* _Instructions for the task_
For each line below with the word "feed", write out a copy.

[Data Boundary: Start]

Lemma await_ack_gathers cmd (timeout_ticks : N) (ack : list byte)
    (rest : list (N * poll)) :
  firstn 4 ack = LD2450_CONFIG_FRAME_HEADER ->
  length ack <= LD2450_ACK_BUFFER_SIZE hv ->
  forall (before : list (N * poll)) (seen tl : list byte) elapsed st,
    ack = seen ++ polls_bytes before ++ tl ->
    tl <> [] ->
    no_early_footer seen before ->
    (elapsed + ticks_spent before < timeout_ticks)%N ->
    rx_idx st = length seen ->
    firstn (length seen) (rx_buf st) = seen ->
    rx_fifo st = [] ->
    found_header st = (4 <=? length seen) ->
    found_footer st = false ->
    exists st',
      await_ack hv cmd timeout_ticks (before ++ rest) elapsed st
      = await_ack hv cmd timeout_ticks rest
                  (elapsed + ticks_spent before)%N st'
      /\ rx_idx st' = length (seen ++ polls_bytes before)
      /\ firstn (length (seen ++ polls_bytes before)) (rx_buf st')
         = seen ++ polls_bytes before
      /\ rx_fifo st' = []
      /\ found_header st' = (4 <=? length (seen ++ polls_bytes before))
      /\ found_footer st' = false
      /\ rx_skips st' = rx_skips st.
Proof.
  intros Hhdr Hcap.
  induction before as [|[dt p] before IH];
    intros seen tl elapsed st Hack Htl Hclean Htime Hidx Hbuf Hfifo Hfh Hff.
  - exists st. cbn [app polls_bytes ticks_spent fold_right].
    rewrite N.add_0_r, app_nil_r. auto 10.
  - assert (Htl_len : 0 < length tl)
      by (destruct tl; [easy | simpl; lia]).
    assert (Hroom : length seen < LD2450_ACK_BUFFER_SIZE hv).
    { rewrite Hack, !length_app in Hcap. lia. }
    cbn [ticks_spent fold_right fst] in Htime |- *.
    fold (ticks_spent before) in Htime |- *.
    cbn [app await_ack].
    rewrite (proj2 (N.ltb_lt elapsed timeout_ticks)) by lia.
    rewrite Hidx, (proj2 (Nat.ltb_lt _ _) Hroom). cbn [andb].
    rewrite N.add_assoc.
    destruct p as [| |chunk]; cbn [polls_bytes no_early_footer] in *.
    + apply (IH seen tl); auto. lia.
    + apply (IH seen tl); auto. lia.
    + destruct Hclean as [Hnot Hclean].
      destruct chunk as [|b chunk].
      * (* an empty read changes nothing *)
        rewrite app_nil_r in Hclean. cbn [app] in Hack |- *.
        assert (Hsame : rx_data hv cmd [] st
                        = {| rx_buf := rx_buf st; rx_idx := rx_idx st;
                             rx_fifo := []; found_header := found_header st;
                             found_cmd_echo := found_cmd_echo st;
                             found_footer := found_footer st;
                             rx_skips := rx_skips st |}).
        { unfold rx_data. rewrite Hfifo. cbn [app length Nat.min firstn skipn].
          cbn [Nat.ltb Nat.leb]. unfold write_at. cbn [app length].
          now rewrite Nat.add_0_r, firstn_skipn. }
        rewrite Hsame. cbn [found_footer]. rewrite Hff.
        match goal with
        | |- context [await_ack hv cmd timeout_ticks (before ++ rest) _ ?s] =>
            destruct (IH seen tl (elapsed + dt)%N s Hack Htl Hclean)
              as (st' & Heq & K); auto; [lia|]
        end.
        exists st'. rewrite Heq. exact (conj eq_refl K).
      * assert (Hack' : ack = (seen ++ b :: chunk)
                              ++ polls_bytes before ++ tl).
        { rewrite Hack, <- !app_assoc. reflexivity. }
        assert (Hfit : length (seen ++ b :: chunk)
                       <= LD2450_ACK_BUFFER_SIZE hv).
        { rewrite Hack', !length_app in Hcap. rewrite length_app. lia. }
        assert (Hh : 4 <= length (seen ++ b :: chunk) ->
                     firstn 4 (seen ++ b :: chunk)
                     = LD2450_CONFIG_FRAME_HEADER).
        { intro H4. rewrite <- Hhdr, Hack'. symmetry.
          now apply firstn_4_of_prefix. }
        destruct (rx_data_append cmd (b :: chunk) seen st Hidx Hbuf Hfifo
                    Hfh Hff ltac:(discriminate) Hfit Hh)
          as (H1 & H2 & H3 & H4 & H5 & H6).
        assert (Hff' : found_footer (rx_data hv cmd (b :: chunk) st) = false).
        { rewrite H5. destruct Hnot as [Hshort|Hother].
          - now rewrite (proj2 (Nat.leb_gt _ _) Hshort).
          - destruct (bytes_eqb _ _) eqn:E; [|now rewrite andb_false_r].
            apply bytes_eqb_eq in E. contradiction. }
        rewrite Hff'.
        destruct (IH (seen ++ b :: chunk) tl (elapsed + dt)%N
                    (rx_data hv cmd (b :: chunk) st) Hack' Htl Hclean)
          as (st' & Heq & K1 & K2 & K3 & K4 & K5 & K6); auto; [lia|].
        exists st'. rewrite Heq.
        rewrite <- !app_assoc in K1, K2, K4.
        repeat split; auto. congruence.
Qed.
(** * A shallow embedding of the tagged-PDF to HTML converter

    The development follows the TypeScript sources of the converter:
    - [src/structure_traversal.ts]: role resolution ([resolveRole],
      [isStandardType]), tag selection ([mapRoleToTag]), the recursive
      rendering of the structure tree ([processStructElement],
      [processChildren], [traverseStructure]) and [escapeHtml];
    - [src/content_extractor.ts]: the per-page marked-content tables;
    - [src/attribute_mapper.ts]: the attribute and CSS cascades;
    - [src/converter.ts]: the body part of [convertToHTML].

    JavaScript [Map]s are modelled as stdpp [gmap]s when only lookups
    matter, and as association lists in insertion order when the code
    iterates over them. A JavaScript string is a Rocq [string] holding
    its UTF-8 encoding; [Str.chars] cuts it into characters. *)

From Stdlib Require Import String Ascii ZArith List Bool.
From stdpp Require Import base gmap strings list pretty.

Import ListNotations.
Open Scope string_scope.
Set Warnings "-register-all".

(* ------------------------------------------------------------------ *)
(** ** Small string helpers (JavaScript string operations) *)

Module Str.

(** [s === t] on strings. *)
Definition eqs (s t : string) : bool := String.eqb s t.

(** [toLowerCase] on ASCII letters; other bytes are kept: the
    lower-casing of letters outside ASCII is not modelled. *)
Definition lower_char (c : ascii) : ascii :=
  let n := nat_of_ascii c in
  if (65 <=? n)%nat && (n <=? 90)%nat then ascii_of_nat (n + 32) else c.

Fixpoint toLowerCase (s : string) : string :=
  match s with
  | EmptyString => EmptyString
  | String c r => String (lower_char c) (toLowerCase r)
  end.

(** The UTF-8 encoding of a code point [0 <= n <= 0x10FFFF] (one byte
    for [n < 128]). *)
Definition byte (n : Z) : ascii := ascii_of_N (Z.to_N n).

Definition utf8 (n : Z) : string :=
  if (n <? 128)%Z then String (byte n) ""
  else if (n <? 2048)%Z then
    String (byte (192 + n / 64)) (String (byte (128 + n mod 64)) "")
  else if (n <? 65536)%Z then
    String (byte (224 + n / 4096))
      (String (byte (128 + (n / 64) mod 64)) (String (byte (128 + n mod 64)) ""))
  else
    String (byte (240 + n / 262144))
      (String (byte (128 + (n / 4096) mod 64))
        (String (byte (128 + (n / 64) mod 64)) (String (byte (128 + n mod 64)) ""))).

(** The characters of a string. A string holds the UTF-8 encoding of
    the JavaScript string; a character is a byte followed by the bytes
    [10xxxxxx] that continue it. *)
Definition is_cont (c : ascii) : bool :=
  let n := nat_of_ascii c in (128 <=? n)%nat && (n <=? 191)%nat.

Fixpoint chars (s : string) : list string :=
  match s with
  | EmptyString => []
  | String c r =>
      match chars r with
      | String d u :: us =>
          if is_cont d then String c (String d u) :: us
          else String c EmptyString :: String d u :: us
      | us => String c EmptyString :: us
      end
  end.

Definition concat (l : list string) : string := fold_right String.append "" l.

(** The white-space characters of JavaScript, matched by [\s] and
    removed by [trim] (WhiteSpace and LineTerminator): tab, line feed,
    vertical tab, form feed, carriage return, the space separators
    (U+0020, U+00A0, U+1680, U+2000 to U+200A, U+202F, U+205F, U+3000),
    U+2028, U+2029 and U+FEFF. *)
Definition ws_code_points : list Z :=
  [ 9; 10; 11; 12; 13; 32; 160; 5760;
    8192; 8193; 8194; 8195; 8196; 8197; 8198; 8199; 8200; 8201; 8202;
    8232; 8233; 8239; 8287; 12288; 65279 ]%Z.

Definition is_ws (ch : string) : bool :=
  existsb (fun n => eqs ch (utf8 n)) ws_code_points.

(** The leading white-space characters of a list of characters, and the
    rest. *)
Fixpoint span_ws (l : list string) : list string * list string :=
  match l with
  | ch :: r =>
      if is_ws ch then let '(w, rest) := span_ws r in (ch :: w, rest)
      else ([], l)
  | [] => ([], [])
  end.

Definition trim_start (s : string) : string := concat (span_ws (chars s)).2.

(** [s.trim()]. *)
Definition trim (s : string) : string :=
  concat (rev (span_ws (rev (span_ws (chars s)).2)).2).

Definition is_digit (c : ascii) : bool :=
  let n := nat_of_ascii c in (48 <=? n)%nat && (n <=? 57)%nat.

(** [parseInt(s, 10)]: leading white space, an optional sign, then the
    longest prefix of decimal digits; [None] stands for [NaN]. *)
Definition zacc (acc : option Z) : Z :=
  match acc with Some z => z | None => 0%Z end.

Fixpoint digits_prefix (s : string) (acc : option Z) : option Z :=
  match s with
  | String c r =>
      if is_digit c
      then digits_prefix r (Some (zacc acc * 10 + Z.of_nat (nat_of_ascii c - 48))%Z)
      else acc
  | EmptyString => acc
  end.

Definition parseInt (s : string) : option Z :=
  match trim_start s with
  | String c r =>
      if Ascii.eqb c "-"%char then option_map Z.opp (digits_prefix r None)
      else if Ascii.eqb c "+"%char then digits_prefix r None
      else digits_prefix (String c r) None
  | EmptyString => None
  end.

(** [s.slice(1)], for a string whose first character is ASCII. *)
Definition slice1 (s : string) : string :=
  match s with String _ r => r | EmptyString => EmptyString end.

(** Lookup in a constant table ([switch] cases or an object literal). *)
Fixpoint assoc (k : string) (l : list (string * string)) : option string :=
  match l with
  | [] => None
  | (k', v) :: r => if eqs k k' then Some v else assoc k r
  end.

End Str.

(* ------------------------------------------------------------------ *)
(** ** Standard structure types and role resolution *)

Module Roles.

(** The regular expression literal [/^H\\d+$/] of the source. In a
    JavaScript regular expression literal [\\] matches one backslash
    character, so the pattern accepts ["H"], then a backslash, then one
    or more letters [d]. *)
Fixpoint all_d (s : string) : bool :=
  match s with
  | EmptyString => true
  | String c r => Ascii.eqb c "d"%char && all_d r
  end.

Definition matches_H_backslash_d_plus (s : string) : bool :=
  match s with
  | String h (String b (String d r)) =>
      Ascii.eqb h "H"%char && Ascii.eqb b "\"%char && Ascii.eqb d "d"%char
      && all_d r
  | _ => false
  end.

(** The name set of [isStandardType]. *)
Definition standardTypes : list string :=
  [ "Document"; "Part"; "Sect"; "Div"; "Art"; "BlockQuote"; "Caption";
    "TOC"; "TOCI"; "Index"; "NonStruct"; "Private"; "Aside";
    "Title"; "FENote"; "DocumentFragment";
    "P"; "H"; "H1"; "H2"; "H3"; "H4"; "H5"; "H6";
    "L"; "LI"; "Lbl"; "LBody";
    "Table"; "TR"; "TH"; "TD"; "THead"; "TBody"; "TFoot";
    "Span"; "Quote"; "Note"; "Reference"; "BibEntry"; "Code"; "Link";
    "Annot"; "Ruby"; "RB"; "RT"; "RP"; "Warichu"; "WT"; "WP";
    "Em"; "Strong"; "Sub"; "Sup";
    "Figure"; "Formula"; "Form";
    "Artifact" ].

Definition mem (s : string) (l : list string) : bool :=
  existsb (Str.eqs s) l.

Definition isStandardType (role : string) : bool :=
  if Str.eqs role "Hn" then true
  else if matches_H_backslash_d_plus role then true
  else mem role standardTypes.

Definition isPdfStandardNamespace (namespaceURI : string) : bool :=
  if Str.eqs namespaceURI "" then true
  else
    let normalized := Str.toLowerCase (Str.trim namespaceURI) in
    if Str.eqs normalized "" then true
    else mem normalized
      [ "http://iso.org/pdf2/ssn"; "http://iso.org/pdf2/ssn#";
        "http://iso.org/pdf2/ssn/1.0"; "http://iso.org/pdf/ssn";
        "http://iso.org/pdf/ssn/1.0" ].

(** The role map of the structure tree root ([structTreeRoot?.roleMap]):
    absent, or a [Map<string, string>]. *)
Abbreviation role_map := (option (gmap string string)).

(** State after one pass of the body of the [while] loop of
    [resolveRole]: the loop either continues with a new [current] and
    [seen], or leaves through [break] with a final [current]. *)
Inductive loop_state :=
| Continue (current : string) (seen : gset string)
| Break (current : string).

(** One test of the loop condition followed, when it holds, by one pass
    of the body; [None] when the condition is false. *)
Definition loop_body (roleMap : role_map) (current : string)
    (seen : gset string) : option loop_state :=
  match roleMap with
  | None => None
  | Some rm =>
      match rm !! current with
      | None => None
      | Some next =>
          if bool_decide (current ∈ seen) then None
          else
            let seen' := {[current]} ∪ seen in
            if Str.eqs next "" then Some (Break current)
            else if isStandardType next then Some (Break next)
            else Some (Continue next seen')
      end
  end.

(** The loop, run for at most [fuel] passes. *)
Fixpoint resolve_loop (fuel : nat) (roleMap : role_map) (current : string)
    (seen : gset string) : string :=
  match fuel with
  | O => current
  | S f =>
      match loop_body roleMap current seen with
      | None => current
      | Some (Break c) => c
      | Some (Continue c s) => resolve_loop f roleMap c s
      end
  end.

Definition map_size (roleMap : role_map) : nat :=
  match roleMap with None => 0 | Some rm => size rm end.

(** [resolveRole(role, roleMap, namespaceURI)]. The loop is given one
    more pass than the map has entries; [resolve_loop_runs] shows that it
    always leaves by itself before that. *)
Definition resolveRole (role : string) (roleMap : role_map)
    (namespaceURI : string) : string :=
  if Str.eqs role "" then role
  else if isPdfStandardNamespace namespaceURI && isStandardType role then role
  else resolve_loop (S (map_size roleMap)) roleMap role ∅.

(** Big-step semantics of the unbounded loop, indexed by the number of
    passes through the body. *)
Inductive loop_runs (roleMap : role_map) :
    string -> gset string -> nat -> string -> Prop :=
| runs_exit current seen :
    loop_body roleMap current seen = None ->
    loop_runs roleMap current seen 0 current
| runs_break current seen c :
    loop_body roleMap current seen = Some (Break c) ->
    loop_runs roleMap current seen 1 c
| runs_continue current seen c s k r :
    loop_body roleMap current seen = Some (Continue c s) ->
    loop_runs roleMap c s k r ->
    loop_runs roleMap current seen (S k) r.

[Data Boundary: End]

* _Answer box_
    removed by [trim] (WhiteSpace and LineTerminator): tab, line feed,
    vertical tab, form feed, carriage return, the space separators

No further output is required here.